It could be calculated from the confusion matrix that among the people classified as T1-stage by the diagnostic model, the proportion of actual T1-stage patients was 86%. For the T2 and T3 stages, the corresponding proportions were 65% and 70%, respectively. The three predicted values were all superior to those of junior (T1: 77%; T2: 30%; T3: 38%) and intermediate (T1: 42%; T2: 47%; T3: 70%) clinicians. Therefore, this model demonstrates advantages in enhancing preoperative T-staging diagnosis and holds the potential to assist cardiothoracic surgeons. Interpretation of tumor T-stage is often subject to significant interobserver variability, particularly for junior or intermediate doctors at nonacademic centers.^{17,20,28,43,69} AI-assisted diagnostic strategies would provide a consistent second opinion on the T-staging of EC patients.^70,71 With the implementation of our model in clinical practice, the relative mistake diagnostic rate (i.e., predicting earlier T1 or T2 stage as more advanced T2 or T3 stage) could be reduced by approximately 2–58%, effectively avoiding more aggressive surgical approaches that led to overtreatment. Similarly, the relative omission diagnostic rate (i.e., more advanced T2 or T3 stage predicted to be earlier T1 or T2 stage) would also decrease by 1–17%, thereby minimizing undertreatment resulting from a more conservative surgery strategy.

A few studies have attempted to combine unstructured and structured medical data in analyzing tumor T-staging. Sa et al. confirmed that CT images and clinicopathological results were feasible to improve colorectal cancer T-staging prediction with an ACC from 51.04% to 86.98%. However, their imaging features were simple extractions of radiological reports by clinicians.⁴² Owing to automated and efficient DL approaches, extensive general CT features were captured for T-staging use. Zheng et al. established the Faster Region-Based CNN to make a T-staging diagnosis of gastric cancer with enhanced CT images and achieved an ACC of over 90%.²⁹ We not only utilized the HMFFN to directly extract DF from unstructured ROIs of CT images but also created the 3D reconstruction model to measure structured morphological parameters as RF from CT imaging. Besides, structured clinical baseline data, laboratory tests, and endoscopic examination results were collected to form CF, and thus these three features characterized tumor T-staging heterogeneity more comprehensively and credibly. To be specific, the utilization of multi-source features not only facilitates the extraction of potential distinct characteristics related to tumor T-stage in a multidimensional manner but also provides opportunities for mutual information supplementation and cross-validation, thereby enhancing the accuracy and reliability of prediction results. Compared to the multimodal approaches employed in T staging of other cancers,^29–32 our study also explored the integration of different algorithm functions and model architectures in DL methods for T-stage diagnosis. The core of our CAD framework lay in the introduction of the HMFF network to integrate local and global features of small-target medical images. Additionally, the AMGNN model was employed to fuse multi-source features while adapting to limited sample sizes. Therefore, the combined DL model alleviated challenges posed by the small size of EC lesions and limited labeled samples.

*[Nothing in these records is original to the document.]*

(* ===== verification/Desktop.v ===== *)
(** * The desktop programs ([src/x11/apps/exdesk.c]): windows, drawing, menu

    What the programs draw is the list of the requests sent to the X server;
    what they acquire and release is the list of their [call]s.  The answers of
    the system and of the server are the record [answers]; the width of a text
    in the font is a parameter.  The file manager is [DesktopFiles], the clock
    and the eyes are [DesktopTimed]. *)

From Stdlib Require Import String Ascii.
From S2P Require Import Prelude Text Util.

(** ** The window *)

Definition TASKBAR_HEIGHT : Z := 19.

(** [struct ui] without the handles and the values of the colours. *)
Record ui := Ui {
  wm_delete : Z;
  ascent : Z;
  descent : Z;
  text_width : list Z → Z;
  width : Z;
  height : Z;
}.
Definition set_size (w h : Z) (u : ui) : ui :=
  Ui (wm_delete u) (ascent u) (descent u) (text_width u) w h.

(** The colours of [ui_init], by the member that holds them. *)
Inductive colour : Type :=
| Black | White | Face | Light | Shadow | Dark | Navy | Desk | Focus_text.

(** A request to draw on the window. *)
Inductive drawing : Type :=
| Fill_rectangle (c : colour) (x y w h : Z)
| Draw_rectangle (c : colour) (x y w h : Z)
| Draw_string (c : colour) (x baseline : Z) (s : list Z)
| Fill_arc (c : colour) (x y w h : Z)
| Draw_arc (c : colour) (x y w h : Z).

(** Events; the message of [ClientMessage] is its first word. *)
Inductive key : Type :=
| XK_Escape | XK_Up | XK_Down | XK_Prior | XK_Next | XK_Home | XK_End
| XK_Return | XK_KP_Enter | XK_BackSpace | XK_F5 | XK_other.
Inductive event : Type :=
| Expose (count : Z)
| MotionNotify (x y : Z)
| ButtonPress (button x y time : Z)
| KeyPress (k : key)
| ClientMessage (l0 : Z)
| VisibilityNotify (fully_obscured : bool)
| Other_event.
#[export] Instance colour_eq_dec : EqDecision colour.
Proof. solve_decision. Defined.
#[export] Instance drawing_eq_dec : EqDecision drawing.
Proof. solve_decision. Defined.
#[export] Instance key_eq_dec : EqDecision key.
Proof. solve_decision. Defined.
#[export] Instance event_eq_dec : EqDecision event.
Proof. solve_decision. Defined.

Definition Button1 : Z := 1.
Definition Button3 : Z := 3.
Definition Button4 : Z := 4.
Definition Button5 : Z := 5.

(** ** Drawing *)

Definition fill (c : colour) (x y w h : Z) : list drawing :=
  if (w <=? 0) || (h <=? 0) then [] else [Fill_rectangle c x y w h].

Definition bevel (x y w h : Z) (sunken : bool) : list drawing :=
  if (w <? 2) || (h <? 2) then []
  else [Draw_rectangle (if sunken then Light else Shadow) x y (w - 1) (h - 1)].

(** The first [length] bytes of [s]. *)
Definition text_n (c : colour) (x baseline : Z) (s : list Z) (length : Z) : list drawing :=
  if length <=? 0 then [] else [Draw_string c x baseline (take (Z.to_nat length) s)].

Definition text (c : colour) (x baseline : Z) (value : list Z) : list drawing :=
  text_n c x baseline value (zlen value).

Definition button (u : ui) (x y w h : Z) (label : list Z) (pressed : bool) : list drawing :=
  let tw := text_width u label in
  let baseline := y + Z.quot (h - (ascent u + descent u)) 2 + ascent u in
  fill (if pressed then Navy else Face) x y w h ++
  bevel x y w h pressed ++
  text (if pressed then Focus_text else White) (x + Z.quot (w - tw) 2) baseline label.

(** ** Windows and resources *)

Record window := Window {
  title : list Z;
  win_x : Z;
  win_y : Z;
  win_width : Z;
  win_height : Z;
  override_redirect : bool;
  delete_protocol : bool;
  min_max : option (Z * Z);
}.

(** What the system and the server answer. *)
Record answers := Answers {
  open_ok : bool;
  flock_ok : bool;
  display_ok : bool;
  font_ok : bool;
  grab_ok : bool;
  DisplayWidth : Z;
  DisplayHeight : Z;
  display_ui : ui;
}.

(** Successful calls that acquire or release, the commands started and what is
    drawn. *)
Inductive call : Type :=
| Lock_file (path : list Z) | Close_lock
| Open_display | Close_display
| Load_font | Free_font
| Create_gc | Free_gc
| Create_window (w : window) | Destroy_window
| Grab_pointer | Ungrab_pointer
| Grab_keyboard | Ungrab_keyboard
| Draw (d : list drawing)
| Spawn_shell (command : list Z)
| Spawn_viewer (path : list Z).

(** [None]: the program has to leave. *)
Definition ui_init (a : answers) : option ui * list call :=
  if display_ok a then
    if font_ok a then (Some (display_ui a), [Open_display; Load_font; Create_gc])
    else (None, [Open_display; Close_display])
  else (None, []).

(** The window was created. *)
Definition ui_close : list call := [Destroy_window; Free_gc; Free_font; Close_display].

Definition make_window (a : answers) (u : ui) (name : list Z) (w h : Z) (fixed menu : bool) :
    ui * list call :=
  let x := if menu then 0 else Z.quot (DisplayWidth a - w) 2 in
  let y := if menu then DisplayHeight a - TASKBAR_HEIGHT - h
           else Z.quot (DisplayHeight a - TASKBAR_HEIGHT - h) 2 in
  let x := if x <? 0 then 0 else x in
  let y := if y <? 0 then 0 else y in
  (set_size w h u,
   [Create_window (Window name x y w h menu (negb menu) (if fixed then Some (w, h) else None))]).

Definition close_event (u : ui) (e : event) : bool :=
  match e with ClientMessage l0 => l0 =? wm_delete u | _ => false end.

(** [snprintf] into [size] bytes: the string stored and the result. *)
Definition snprintf (size : Z) (s : list Z) : list Z * Z := (take (Z.to_nat (size - 1)) s, zlen s).

Definition instance_lock (a : answers) (name : list Z) : option (list call) :=
  let '(path, n) := snprintf 96 (str "/tmp/exdesk-" ++ name ++ str ".lock") in
  if 96 <=? n then None
  else if negb (open_ok a) then None
  else if negb (flock_ok a) then None
  else Some [Lock_file path].

(** ** The menu *)

Record menu_item := Item { label : list Z; command : option (list Z) }.

Definition menu_items : list menu_item := [
  Item (str "File Manager") (Some (str "exec /opt/x11/usr/bin/exfile /"));
  Item (str "Calculator") (Some (str "exec /opt/x11/usr/bin/xcalc"));
  Item (str "Text Editor") (Some (str "exec /opt/x11/usr/bin/xedit"));
  Item (str "Message Box") (Some (str "exec /opt/x11/usr/bin/xmessage -center 'Hello from EX-word Linux'"));
  Item (str "Kill Window") (Some (str "exec /opt/x11/usr/bin/xkill"));
  Item (str "Command Prompt") (Some (str "exec /opt/x11/usr/bin/xterm -T 'Command Prompt' -tn xterm -fn fixed -bg '#242424' -fg white -cr '#0099cc' -geometry 64x20 -sl 64 +sb -ut"));
  Item (str "Task Manager") (Some (str "exec /opt/x11/usr/bin/xterm -T 'Task Manager' -tn xterm -fn fixed -bg '#242424' -fg white -cr '#0099cc' -geometry 64x20 -sl 16 +sb -ut -e /usr/bin/top"));
  Item (str "System Information") (Some (str "exec /opt/x11/usr/bin/xterm -T 'System Information' -tn xterm -fn fixed -bg '#242424' -fg white -cr '#0099cc' -geometry 64x20 -sl 8 +sb -ut -e /bin/sh -c '/opt/x11/usr/bin/screenfetch; echo; echo Press ENTER to close; read answer'"));
  Item (str "Disk Information") (Some (str "exec /opt/x11/usr/bin/xterm -T 'Disk Information' -tn xterm -fn fixed -bg '#242424' -fg white -cr '#0099cc' -geometry 64x20 -sl 8 +sb -ut -e /bin/sh -c '/usr/bin/lsblk; echo; echo Press ENTER to close; read answer'"));
  Item (str "Snake") (Some (str "/opt/x11/usr/bin/notify 'Starting Snake'; exec /opt/x11/usr/bin/snake"));
  Item (str "Clock") (Some (str "exec /opt/x11/usr/bin/xclock"));
  Item (str "Eyes") (Some (str "exec /opt/x11/usr/bin/xeyes"));
  Item (str "Close Menu") None
]%string.
Definition menu_count : Z := zlen menu_items.

Definition menu_index_at (x y w : Z) : Z :=
  if (x <? 4) || (w - 4 <=? x) || (y <? 4) then -1
  else
    let index := Z.quot (y - 4) 22 in
    if (index <? 0) || (menu_count <=? index) then -1 else index.

Definition draw_menu_item (u : ui) (hover : Z) (index : Z) (item : menu_item) : list drawing :=
  let y := 4 + index * 22 in
  let selected := index =? hover in
  fill (if selected then Navy else Face) 4 y (width u - 8) 22 ++
  text (if selected then Focus_text else White) 12 (y + 15) (label item).

Definition draw_menu (u : ui) (hover : Z) : list drawing :=
  fill Face 0 0 (width u) (height u) ++
  bevel 0 0 (width u) (height u) false ++
  concat (imap (λ i, draw_menu_item u hover (Z.of_nat i)) menu_items).

(** The command of an item of the table. *)
Definition command_at (index : Z) : option (option (list Z)) :=
  if index <? 0 then None else command <$> menu_items !! Z.to_nat index.

(** [Stay hover]: the loop goes on; [Leave command]: it is left. *)
Inductive menu_next : Type :=
| Stay (hover : Z)
| Leave (command : option (list Z)).
#[export] Instance menu_next_eq_dec : EqDecision menu_next.
Proof. solve_decision. Defined.

(** One event; [None]: a read outside the table. *)
Definition menu_event (u : ui) (hover : Z) (e : event) : option (menu_next * list drawing) :=
  match e with
  | Expose count => Some (Stay hover, if count =? 0 then draw_menu u hover else [])
  | MotionNotify x y =>
      let index := menu_index_at x y (width u) in
      if index =? hover then Some (Stay hover, []) else Some (Stay index, draw_menu u index)
  | ButtonPress b x y _ =>
      let index := menu_index_at x y (width u) in
      if (b =? Button1) && (0 <=? index) then c ← command_at index; Some (Leave c, [])
      else Some (Leave None, [])
  | KeyPress XK_Escape => Some (Leave None, [])
  | KeyPress XK_Up =>
      let hover := hover - 1 in
      let hover := if hover <? 0 then menu_count - 1 else hover in
      Some (Stay hover, draw_menu u hover)
  | KeyPress XK_Down =>
      let hover := hover + 1 in
      let hover := if menu_count <=? hover then 0 else hover in
      Some (Stay hover, draw_menu u hover)
  | KeyPress XK_Return | KeyPress XK_KP_Enter =>
      if 0 <=? hover then c ← command_at hover; Some (Leave c, []) else Some (Stay hover, [])
  | _ => Some (Stay hover, [])
  end.

(** How a run ends: with a status, or waiting for the next event. *)
Inductive run_end : Type :=
| Exit (status : Z)
| Waiting.

(** The loop over the events: the command once it is left, and what was drawn. *)
Fixpoint menu_loop (u : ui) (hover : Z) (events : list event) :
    option (option (option (list Z)) * list call) :=
  match events with
  | [] => Some (None, [])
  | e :: events =>
      '(next, d) ← menu_event u hover e;
      match next with
      | Leave c => Some (Some c, [])
      | Stay hover => '(c, calls) ← menu_loop u hover events; Some (c, Draw d :: calls)
      end
  end.

Definition run_menu (a : answers) (events : list event) : option (run_end * list call) :=
  match instance_lock a (str "menu") with
  | None => Some (Exit 0, [])
  | Some lock =>
      match ui_init a with
      | (None, init) => Some (Exit 1, lock ++ init ++ [Close_lock])
      | (Some u, init) =>
          let '(u, made) := make_window a u (str "Holo Menu") 190 (menu_count * 22 + 8) true true in
          if negb (grab_ok a) then Some (Exit 0, lock ++ init ++ made ++ ui_close ++ [Close_lock])
          else
            '(chosen, drawn) ← menu_loop u 0 events;
            let calls := lock ++ init ++ made ++ [Grab_pointer; Grab_keyboard; Draw (draw_menu u 0)] ++ drawn in
            match chosen with
            | None => Some (Waiting, calls)
            | Some c =>
                Some (Exit 0, calls ++ [Ungrab_keyboard; Ungrab_pointer] ++ ui_close ++
                  match c with Some command => [Spawn_shell command] | None => [] end ++ [Close_lock])
            end
      end
  end.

In view of the limited interpretability of DL models,^72,73 we aimed to explore potential biological evidence to support the model understanding of T-stage differences in CT images. The interior of T1-stage tumors and the periphery of T2-stage tumors were highlighted in the category activation heatmap, whereas the focus for T3-stage tumors was scattered and lacked highly recognizable regions. From a biological perspective of UMAP representations, we infer that sub-clusters within the T1 stage correspond to tumors with high intra-tumor heterogeneity. In contrast, sub-clusters in the T2 stage indicate tumors with high heterogeneity characteristics in the periphery. However, these changes appear particularly extensive and are common in tumors at the T3-stage. Some subclusters exhibited severe internal tumor changes, while others showed signs of external invasion. The DL model tended to misclassify T3-stage images as T1 or T2 stage, aligning with the lowest ACC in the confusion matrix. The changes in internal and external tumor cells or stroma may reflect the heterogeneity of the tumor microenvironment across these stages. Lin et al. mentioned that the tumor microenvironment in EC changes with different tumor stages.⁷⁴ Specifically, Jiang et al. confirmed that the increase in M1 macrophages was negatively correlated with the T stage of EC (P < 0.05),⁷⁵ whereas Wang et al. discovered that the ratio of neutrophils to lymphocytes around the tumor had a strong positive correlation with the T stage of EC (P < 0.001).⁷⁶ Li et al. suggested that the activation and infiltration extent of interstitial cells in EC patients were also positively correlated with the T stage (P < 0.05).⁷⁷ Nevertheless, more exact experimental and bioinformatics evidence is required from future fundamental research to determine the detailed information on tumors and tumor microenvironments corresponding to abstract DF that represent the T-stage differences.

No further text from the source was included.